According to Patricia Kissinger, professor epidemiology at the Tulane University School of Public Health and Tropical Medicine, it is shared inclination among people abusing drugs to indulge in unprotected sex, exchange sex in lieu of money or drugs, and have multiple sex partners. All these are considered as meaningful risk factors contributing to the spread of the disease.
Syphilis rates are setting new records
At the national level, the occurrences of syphilis jumped by around 73 percent at an overall level and 156 percent in case of women patients between 2013 and 2017. While syphilis had been almost eradicated, of late, the highest resurgence of the disease was reported in California, Louisiana, and Nevada. Syphilis can be treated with antibiotics, but if left untreated, it can cause organ damage and already death in some situations. In women, congenital syphilis typically occurs when a mother transmits the disease to her unborn baby, leading to situations of premature birth and newborn fatalities.
Analyzing the syphilis situations that occurred between 2013 and 2017, the researchers discovered that methamphetamine abuse was the biggest contributor. The report revealed that more than one-third of women and a quarter of heterosexual men experiencing from syphilis were reported to be abusing methamphetamine within the last year. The California Department of Public Health reported that methamphetamine use by people experiencing from syphilis, doubled in case of heterosexual men and women between 2013 and 2017.
Why is it difficult to treat sexually transmitted infections?
Owing to the sharing characteristics instances of substance abuse and sexually transmitted infections (STIs), it becomes challenging to clarify and treat people experiencing from syphilis. That is because, typically, people using drugs are less likely to visit a doctor or report their sexual activities or partners.
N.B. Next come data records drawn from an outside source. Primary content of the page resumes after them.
(* ===== verification/Crypto.v ===== *)
(** * Keys and signatures

    - src/crypto/tmhash/hash.go, the public keys of src/crypto/ed25519,
      src/crypto/secp256k1, src/crypto/sr25519, src/crypto/bls and
      src/crypto/composite;
    - [GetSignatureKey] of src/types/block.go.

    The hash functions and the curve libraries the packages call are the
    operations of the class [CryptoLib]; what those packages do around them
    (length checks, aggregation, the composite key) is defined here. *)

From Stdlib Require Import ZArith Lia.
From stdpp Require Import prelude list.
From S2P Require Import Prelude.

Local Open Scope Z_scope.

(** ** Third-party libraries *)

Class CryptoLib := {
  sha256 : bytes -> bytes;
  ripemd160 : bytes -> bytes;
  sha512_256 : bytes -> bytes;
  ed25519_Verify : bytes -> bytes -> bytes -> bool;
  (** btcec: whether the key parses, half the order, and the ECDSA check. *)
  secp256k1_ParsePubKey : bytes -> bool;
  secp256k1_halfN : Z;
  secp256k1_Verify : bytes -> bytes -> bytes -> bool;
  (** schnorrkel: decoding of keys and signatures, and the check. *)
  sr25519_DecodeKey : bytes -> bool;
  sr25519_DecodeSig : bytes -> bool;
  sr25519_Verify : bytes -> bytes -> bytes -> bool;
  (** herumi/bls: signatures and public keys are curve points. *)
  BlsSign : Type;
  BlsPublicKey : Type;
  bls_Sign_zero : BlsSign;
  bls_Sign_Deserialize : bytes -> option BlsSign;
  bls_Sign_Serialize : BlsSign -> bytes;
  bls_Sign_Add : BlsSign -> BlsSign -> BlsSign;
  bls_PublicKey_Deserialize : bytes -> option BlsPublicKey;
  bls_VerifyHash : BlsSign -> BlsPublicKey -> bytes -> bool;
  bls_VerifyAggregateHashes : BlsSign -> list BlsPublicKey -> list bytes -> bool
}.

(** ** Public keys *)

(** The dynamic types of [crypto.PubKey]; the payload is the key's bytes. *)
Inductive PubKey :=
| PubKeyEd25519 (key : bytes)
| PubKeySecp256k1 (key : bytes)
| PubKeySr25519 (key : bytes)
| PubKeyBls (key : bytes)
| PubKeyComposite (SignKey VrfKey : PubKey).

#[global] Instance PubKey_eq_dec : EqDecision PubKey.
Proof. solve_decision. Defined.

Definition ed25519_PubKeySize : nat := 32.
Definition ed25519_SignatureSize : nat := 64.
Definition secp256k1_PubKeySize : nat := 33.
Definition bls_SignatureSize : nat := 96.
Definition MaxSignatureSize : nat := Nat.max ed25519_SignatureSize bls_SignatureSize.
Definition AddressSize : nat := 20.
Definition tmhash_Size : nat := 32.

(** The message a library may report; only that there is one matters. *)
Inductive bls_error :=
| ErrBlsAggregateSize | ErrBlsSize | ErrBlsDeserialize
| ErrBlsCountMismatch | ErrBlsOmitted | ErrBlsVerify.

(** [big.Int.SetBytes]: big-endian. *)
Definition be_int (b : bytes) : Z := foldl (fun acc x => 256 * acc + x) 0 b.

Section crypto.
  Context `{CryptoLib}.

Definition SumTruncated (bz : bytes) : bytes := take AddressSize (sha256 bz).

Fixpoint PubKey_Bytes (pk : PubKey) : bytes :=
  match pk with
  | PubKeyEd25519 k | PubKeySecp256k1 k | PubKeySr25519 k | PubKeyBls k => k
  | PubKeyComposite s v => PubKey_Bytes s ++ PubKey_Bytes v
  end.

Definition ed25519_Address {E} (k : bytes) : outcome E bytes :=
  if bool_decide (length k <> ed25519_PubKeySize) then Panic else Ok (SumTruncated k).

Definition secp256k1_Address {E} (k : bytes) : outcome E bytes :=
  if bool_decide (length k <> secp256k1_PubKeySize) then Panic else Ok (ripemd160 (sha256 k)).

Definition sr25519_Address (k : bytes) : bytes := SumTruncated k.

Definition bls_Address (k : bytes) : bytes := SumTruncated k.

Definition composite_Address (pk : PubKey) : bytes := SumTruncated (PubKey_Bytes pk).

(** The method of the key's dynamic type. *)
Definition PubKey_Address {E} (pk : PubKey) : outcome E bytes :=
  match pk with
  | PubKeyEd25519 k => ed25519_Address k
  | PubKeySecp256k1 k => secp256k1_Address k
  | PubKeySr25519 k => Ok (sr25519_Address k)
  | PubKeyBls k => Ok (bls_Address k)
  | PubKeyComposite _ _ => Ok (composite_Address pk)
  end.

Definition ed25519_VerifySignature (k msg sig : bytes) : bool :=
  if bool_decide (length sig <> ed25519_SignatureSize) then false else ed25519_Verify k msg sig.

Definition secp256k1_VerifySignature (k msg sig : bytes) : bool :=
  if bool_decide (length sig <> 64%nat) then false
  else if negb (secp256k1_ParsePubKey k) then false
  else if secp256k1_halfN <? be_int (drop 32 sig) then false
  else secp256k1_Verify k (sha256 msg) sig.

(** The key is copied into an array of 32 bytes first. *)
Definition sr25519_VerifySignature (k msg sig : bytes) : bool :=
  let p := take 32 (k ++ replicate 32 0) in
  if bool_decide (length sig <> 64%nat) then false
  else if negb (sr25519_DecodeKey p) then false
  else if negb (sr25519_DecodeSig sig) then false
  else sr25519_Verify p msg sig.

Definition bls_VerifySignature (k msg sig : bytes) : bool :=
  if bool_decide (length sig <> bls_SignatureSize) then false
  else match bls_PublicKey_Deserialize k with
       | None => false
       | Some blsPubKey =>
           match bls_Sign_Deserialize sig with
           | None => false
           | Some blsSign => bls_VerifyHash blsSign blsPubKey (sha512_256 msg)
           end
       end.

Fixpoint VerifySignature (pk : PubKey) (msg sig : bytes) : bool :=
  match pk with
  | PubKeyEd25519 k => ed25519_VerifySignature k msg sig
  | PubKeySecp256k1 k => secp256k1_VerifySignature k msg sig
  | PubKeySr25519 k => sr25519_VerifySignature k msg sig
  | PubKeyBls k => bls_VerifySignature k msg sig
  | PubKeyComposite s _ => VerifySignature s msg sig
  end.

(** ** Aggregated signatures *)

(** [init] is a slice that may be nil. *)
Definition AddSignature (init : option bytes) (signature : bytes) : outcome bls_error bytes :=
  init ← match init with
         | None => Ok (bls_Sign_Serialize bls_Sign_zero)
         | Some i => if bool_decide (length i <> bls_SignatureSize) then Err ErrBlsAggregateSize else Ok i
         end;
  if bool_decide (length signature <> bls_SignatureSize) then Err ErrBlsSize
  else match bls_Sign_Deserialize signature with
       | None => Err ErrBlsDeserialize
       | Some blsSign =>
           match bls_Sign_Deserialize init with
           | None => Err ErrBlsDeserialize
           | Some aggrBLSSign => Ok (bls_Sign_Serialize (bls_Sign_Add aggrBLSSign blsSign))
           end
       end.

(** The keys are the raw keys of [bls.PubKey]. *)
Definition VerifyAggregatedSignature (aggregatedSignature : option bytes)
    (pubKeys : list bytes) (msgs : list bytes) : outcome bls_error unit :=
  if bool_decide (length pubKeys <> length msgs) then Err ErrBlsCountMismatch
  else match aggregatedSignature with
       | None => if bool_decide (pubKeys = []) then Ok tt else Err ErrBlsOmitted
       | Some sig =>
           match bls_Sign_Deserialize sig with
           | None => Err ErrBlsDeserialize
           | Some aggrSign =>
               match mapM bls_PublicKey_Deserialize pubKeys with
               | None => Err ErrBlsDeserialize
               | Some blsPubKeys =>
                   if bls_VerifyAggregateHashes aggrSign blsPubKeys (sha512_256 <$> msgs)
                   then Ok tt else Err ErrBlsVerify
               end
           end
       end.

End crypto.

(** [GetSignatureKey]: the BLS key below any number of composite keys. *)
Fixpoint GetSignatureKey (pubKey : PubKey) : option bytes :=
  match pubKey with
  | PubKeyComposite s _ => GetSignatureKey s
  | PubKeyBls k => Some k
  | _ => None
  end.

(** ** A toy instance

    Additive checksums stand for the curves: a signature of [msg] under [k] is
    the sum of their bytes, and aggregation adds.  The witnesses run on it. *)

Definition checksum (b : bytes) : Z := foldr Z.add 0 b mod 251.

Definition toy_sign (k msg : bytes) : bytes := checksum (k ++ msg) :: replicate 63 0.

Definition toy_crypto : CryptoLib := {|
  sha256 b := take 32 (checksum b :: b ++ replicate 32 0);
  ripemd160 b := take 20 (b ++ replicate 20 0);
  sha512_256 b := b;
  ed25519_Verify k m s := bytes_eqb s (toy_sign k m);
  secp256k1_ParsePubKey _ := false;
  secp256k1_halfN := 0;
  secp256k1_Verify _ _ _ := false;
  sr25519_DecodeKey _ := false;
  sr25519_DecodeSig _ := false;
  sr25519_Verify _ _ _ := false;
  BlsSign := Z;
  BlsPublicKey := bytes;
  bls_Sign_zero := 0;
  bls_Sign_Deserialize b := head b;
  bls_Sign_Serialize s := s :: replicate 95 0;
  bls_Sign_Add a b := (a + b) mod 251;
  bls_PublicKey_Deserialize b := Some b;
  bls_VerifyHash s k m := s =? checksum (k ++ m);
  bls_VerifyAggregateHashes s ks ms := s =? checksum (concat ks ++ concat ms)
|}.
(* ===== verification/Validator.v ===== *)
(** * Validators: src/types/validator.go

    The structure, its basic validation, and the comparison of proposer
    priorities. *)

From Stdlib Require Import ZArith Lia.
From stdpp Require Import prelude list.
From S2P Require Import Prelude Crypto.

Local Open Scope Z_scope.

(** A nil public key is [None]. *)
Record Validator := mkValidator {
  Address : bytes;
  vPubKey : option PubKey;
  VotingPower : Z;
  VotingWeight : Z;
  ProposerPriority : Z
}.

#[global] Instance Validator_eq_dec : EqDecision Validator.
Proof. solve_decision. Defined.

Definition set_power (v : Validator) (p : Z) : Validator :=
  mkValidator (Address v) (vPubKey v) p (VotingWeight v) (ProposerPriority v).
Definition set_weight (v : Validator) (w : Z) : Validator :=
  mkValidator (Address v) (vPubKey v) (VotingPower v) w (ProposerPriority v).
Definition set_priority (v : Validator) (p : Z) : Validator :=
  mkValidator (Address v) (vPubKey v) (VotingPower v) (VotingWeight v) p.

Definition NewValidator `{CryptoLib} {E} (pubKey : PubKey) (votingPower : Z) : outcome E Validator :=
  addr ← PubKey_Address pubKey; Ok (mkValidator addr (Some pubKey) votingPower 0 0).

Inductive validator_error :=
| ErrNilValidator | ErrNoPubKey | ErrNegativePower | ErrAddressSize.

Definition ValidateBasic (v : option Validator) : outcome validator_error unit :=
  match v with
  | None => Err ErrNilValidator
  | Some v =>
      if bool_decide (vPubKey v = None) then Err ErrNoPubKey
      else if VotingPower v <? 0 then Err ErrNegativePower
      else if bool_decide (length (Address v) <> AddressSize) then Err ErrAddressSize
      else Ok tt
  end.

(** Which of the two the method returns: [true] for the receiver. *)
Definition CompareProposerPriority {E} (v : option Validator) (other : Validator) : outcome E bool :=
  match v with
  | None => Ok false
  | Some v =>
      if ProposerPriority other <? ProposerPriority v then Ok true
      else if ProposerPriority v <? ProposerPriority other then Ok false
      else match bytes_compare (Address v) (Address other) with
           | Lt => Ok true
           | Gt => Ok false
           | Eq => Panic
           end
  end.
(** ** Minimum and maximum *)

Lemma min_max_spec l mn mx :
  l <> [] -> Forall (fun v => int64 (ProposerPriority v)) l -> min_max_priority l = (mn, mx) ->
  (forall v, v ∈ l -> mn <= ProposerPriority v <= mx) /\
  (exists v, v ∈ l /\ ProposerPriority v = mn) /\ (exists v, v ∈ l /\ ProposerPriority v = mx).
Proof.
  intros Hne Hl. unfold min_max_priority.
  assert (Hgen : forall l a b mn mx, a <= b -> foldl (fun '(mn, mx) v =>
      (if ProposerPriority v <? mn then ProposerPriority v else mn,
       if mx <? ProposerPriority v then ProposerPriority v else mx)) (a, b) l = (mn, mx) ->
    mn <= a /\ b <= mx /\ (forall v, v ∈ l -> mn <= ProposerPriority v <= mx) /\
    (mn = a \/ exists v, v ∈ l /\ ProposerPriority v = mn) /\
    (mx = b \/ exists v, v ∈ l /\ ProposerPriority v = mx)).
  { clear. induction l as [|v l IH]; intros a b mn mx Hab; cbn.
    - intros [= -> ->]. split_and!; auto; try lia. intros v Hv. by apply elem_of_nil in Hv.
    - intros H. apply IH in H as (H1 & H2 & H3 & H4 & H5); [|zcase; lia].
      split_and!; [zcase_in H1; lia|zcase_in H2; lia|..].
      + intros w [->|Hw]%elem_of_cons; [|auto]. zcase_in H1; zcase_in H2; lia.
      + destruct H4 as [->|(w & ? & ?)]; [|right; exists w; split; [by right|done]].
        zcase; try (by left); right; exists v; split; [left|done].
      + destruct H5 as [->|(w & ? & ?)]; [|right; exists w; split; [by right|done]].
        zcase; try (by left); right; exists v; split; [left|done]. }
  destruct l as [|v l]; [done|]. apply Forall_cons in Hl as [Hv Hl]. cbn [foldl].
  assert ((if ProposerPriority v <? int64_max then ProposerPriority v else int64_max) = ProposerPriority v) as ->
    by (zcase; unfold_ints; lia).
  assert ((if int64_min <? ProposerPriority v then ProposerPriority v else int64_min) = ProposerPriority v) as ->
    by (zcase; unfold_ints; lia).
  intros H. apply Hgen in H as (H1 & H2 & H3 & H4 & H5); [|lia]. split_and!.
  - intros w [->|Hw]%elem_of_cons; [lia|auto].
  - destruct H4 as [->|(w & ? & ?)]; [exists v; split; [left|done]|exists w; split; [by right|done]].
  - destruct H5 as [->|(w & ? & ?)]; [exists v; split; [left|done]|exists w; split; [by right|done]].
Qed.
(** What either light method proves of a group: its members are distinct
    voters, each of which signed alone or is covered by an aggregate that
    verifies. *)
Definition backing (S : list Validator) : Prop :=
  NoDup (addrs S) /\ (forall v, v ∈ S -> v ∈ vs) /\
  (Forall signed_alone S \/
   exists ks ms, VerifyAggregatedSignature (c_AggregatedSignature commit) ks ms = Ok tt /\
     Forall (fun v => signed_alone v \/ signed_in ks ms v) S).

Definition backed (required : Z) : Prop := exists S, backing S /\ required < Zsum (weights S).

(** The outcome of a loop that started from nothing. *)
Definition loop_result (required : Z) (r : option (Z * Z * list bytes * list bytes)) : Prop :=
  match r with
  | None => exists Sv Su t u ks ms, tally Sv Su t u ks ms /\ required < t
  | Some (t, u, ks, ms) => exists Sv Su, tally Sv Su t u ks ms
  end.

Lemma light_finish_backed required r :
  loop_result required r -> light_finish commit required r = Ok tt -> backed required.
Proof.
  destruct r as [[[[t u] ks] ms]|]; cbn [loop_result light_finish].
  - intros (Sv & Su & Ht) Hf. destruct (tally_bounds _ _ _ _ _ _ Ht) as (H1 & H2 & H3). rewrite MaxWeight_val in H3.
    destruct (verify_aggregate commit ks ms) as [[]| |] eqn:Ea; [|done|done]. cbn [mbind outcome_bind] in Hf.
    rewrite wrap64_id in Hf by (unfold_ints; lia). destruct (Z.ltb_spec required (t + u)) as [Hr|]; [|done].
    destruct Ht as [Hnd Hin -> -> Hal Hag Hlen]. exists (Sv ++ Su). rewrite fmap_app, Zsum_app. split; [|lia].
    split_and!; try done. right. exists ks, ms. split; [by apply verify_aggregate_Ok|]. apply Forall_app. split.
    + eapply Forall_impl; [exact Hal|]. by left.
    + eapply Forall_impl; [exact Hag|]. by right.
  - intros (Sv & Su & t & u & ks & ms & [Hnd Hin -> -> Hal Hag Hlen] & Hr) _. exists Sv.
    rewrite fmap_app in Hnd. apply NoDup_app in Hnd as (H1 & _). split; [|done]. split_and!; try done; [|by left].
    intros v Hv. apply Hin, elem_of_app. by left.
Qed.

Lemma GetByAddress_Some a j v :
  Voters_GetByAddress voters a = (j, Some v) -> v ∈ vs /\ Address v = a /\ 0 <= j /\ vs !! Z.to_nat j = Some v.
Proof.
  intros Hf. assert (Hl : lookup_addr vs a = Some v) by (unfold lookup_addr, Voters_GetByAddress in *; by rewrite Hf).
  apply lookup_addr_Some in Hl as [Hin Ha]. do 2 (split; [done|]). unfold Voters_GetByAddress in Hf.
  assert (Hgen : forall l i, 0 <= i -> i + lenZ l <= 2 ^ 31 -> find_address l a i = (j, Some v) ->
    i <= j /\ l !! Z.to_nat (j - i) = Some v).
  { clear. induction l as [|w l IH]; intros i Hi Hm; cbn [find_address]; [done|].
    unfold lenZ in *. cbn [length] in Hm. destruct (bytes_eqb _ _).
    - rewrite wrap32_id by (unfold_ints; lia). intros [= <- <-]. split; [lia|]. by rewrite Z.sub_diag.
    - intros [Hle Hl]%IH; [|lia..]. split; [lia|].
      replace (Z.to_nat (j - i)) with (S (Z.to_nat (j - (i + 1)))) by lia. done. }
  pose proof (vwf_size _ Hwf). apply Hgen in Hf; [|lia..]. by rewrite Z.sub_0_r in Hf.
Qed.

(** The position of the entry at hand. *)
Lemma sigs_at pre cs rest :
  sigs = pre ++ cs :: rest ->
  sigs !! length pre = Some cs /\ wrap32 (lenZ pre) = Z.of_nat (length pre) /\
  sigs = (pre ++ [cs]) ++ rest /\ lenZ (pre ++ [cs]) = lenZ pre + 1.
Proof.
  intros Hs. assert (Hl : lenZ sigs = lenZ pre + 1 + lenZ rest) by (rewrite Hs; unfold lenZ; rewrite length_app; cbn [length]; lia).
  split_and!.
  - rewrite Hs. by apply list_lookup_middle.
  - apply wrap32_id. unfold_ints. unfold lenZ in *. lia.
  - by rewrite <- app_assoc.
  - unfold lenZ. rewrite length_app. cbn. lia.
Qed.

Definition block_addresses (l : list CommitSig) : list bytes :=
  cs_ValidatorAddress <$> filter (fun cs => ForBlock cs = true) l.

Lemma block_addresses_app l1 l2 : block_addresses (l1 ++ l2) = block_addresses l1 ++ block_addresses l2.
Proof. unfold block_addresses. by rewrite filter_app, fmap_app. Qed.

Lemma light_loop_result required rest pre Sv Su t u ks ms r :
  sigs = pre ++ rest -> NoDup (block_addresses sigs) ->
  tally Sv Su t u ks ms -> (forall v, v ∈ Sv ++ Su -> Address v ∈ block_addresses pre) ->
  light_loop voters chainID commit required rest (lenZ pre) t u ks ms = Ok r -> loop_result required r.
Proof.
  intros Hs Hnd. revert pre Sv Su t u ks ms Hs. induction rest as [|cs rest IH]; intros pre Sv Su t u ks ms Hs Ht Hin Hr.
  { injection Hr as <-. by exists Sv, Su. }
  destruct (sigs_at _ _ _ Hs) as (Hi & Hw & Hs' & Hl). cbn [light_loop] in Hr. rewrite <- Hl in Hr.
  assert (Hin' : forall v, v ∈ Sv ++ Su -> Address v ∈ block_addresses (pre ++ [cs])).
  { intros v Hv. rewrite block_addresses_app. apply elem_of_app. left. auto. }
  destruct (ForBlock cs) eqn:Ef; cbn [negb] in Hr; [|by eapply IH].
  destruct (Voters_GetByAddress voters (cs_ValidatorAddress cs)) as [j [v|]] eqn:Eg; [|by eapply IH].
  apply GetByAddress_Some in Eg as (Hv & Ha & _ & _). rewrite Hw in Hr.
  apply obind_Ok in Hr as (msg & Hmsg & Hr). apply obind_Ok in Hr as ([[[a b] ks'] ms'] & Hc & Hr).
  assert (Hba : block_addresses (pre ++ [cs]) = block_addresses pre ++ [cs_ValidatorAddress cs]).
  { rewrite block_addresses_app. unfold block_addresses at 2. by rewrite filter_cons, decide_True. }
  destruct (tally_step Sv Su t u ks ms (length pre) cs v msg a b ks' ms') as (Sv' & Su' & Ht' & Hp); try done.
  { intros (w & Hw' & Hin2)%list_elem_of_fmap. rewrite Hs', block_addresses_app, Hba in Hnd.
    apply NoDup_app in Hnd as (Hnd & _). apply NoDup_app in Hnd as (_ & Hdis & _).
    apply (Hdis (Address w)); [auto|]. rewrite <- Ha, Hw'. left. }
  destruct (Z.ltb_spec required (wrap64 (t + a))); [injection Hr as <-; by exists Sv', Su', (wrap64 (t + a)), (wrap64 (u + b)), ks', ms'|].
  eapply (IH (pre ++ [cs])); [done|exact Ht'| |exact Hr]. intros w Hw'. rewrite Hp in Hw'.
  apply elem_of_cons in Hw' as [->|]; [|auto]. rewrite Hba. apply elem_of_app. right. rewrite Ha. left.
Qed.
Likewise, pregnant women may refrain from seeking prenatal care and get themselves tested for syphilis owing to concerns such as their gynecologists reporting their drug abuse. To combat this issue, the CDC urges to bring about more collaboration between programs treating substance abuse and programs addressing STIs.
Fresno County reported highest rate of congenital syphilis
According to the report, the highest rate of congenital syphilis was reported in Fresno County in California. The countys community health division manager, Joe Prado, said that the California Health Department analyzed around 25 congenital syphilis situations in 2017 and more than two-thirds of these women were abusing drugs.
To address this issue, the country took proactive measures such as offering STD testing for patients getting admitted into inpatient drug treatment centers. Patients coming back for reports were provided incentives including gift cards. except this, for patients undergoing drug treatment, the county offered a care package comprising of contraceptives and education materials about STIs.
While it is meaningful to have an increased collaboration between STD clinics and drug treatment providers, it is not always that simple, since these two entities have not worked together before. Usually both these units tend to focus only on their applicable specialties and often fail to screen people for associated ailments like syphilis or other forms of STIs or for drug abuse.
According to Jeffrey Kalusner, professor of medicine and public health at the University of California, Los Angeles (UCLA), in order to fight the rising rates of syphilis more resources are needed. He additional that though policies can be implemented towards syphilis testing, these policies need to be accompanied with appropriate resources.
Seeking treatment for drug abuse
Drug abuse is often associated with the development of physical ailments like hepatitis C, human immunodeficiency virus (HIV), syphilis and other STDs. These infections can be harsh and consequence in rapid decline of overall health. The best way to avoid the contraction of these diseases is to avoid taking drugs or if addicted, to seek addiction treatment help at the earliest.
The drug rehab centers of Hillside Mission offer comprehensive evidence-based treatment plans for substance abuse. Whether selecting an inpatient, outpatient, or a residential plan, the detox course of action at Hillside Mission is designed to minimize the patients discomfort and consequence in a shorter treatment cycle.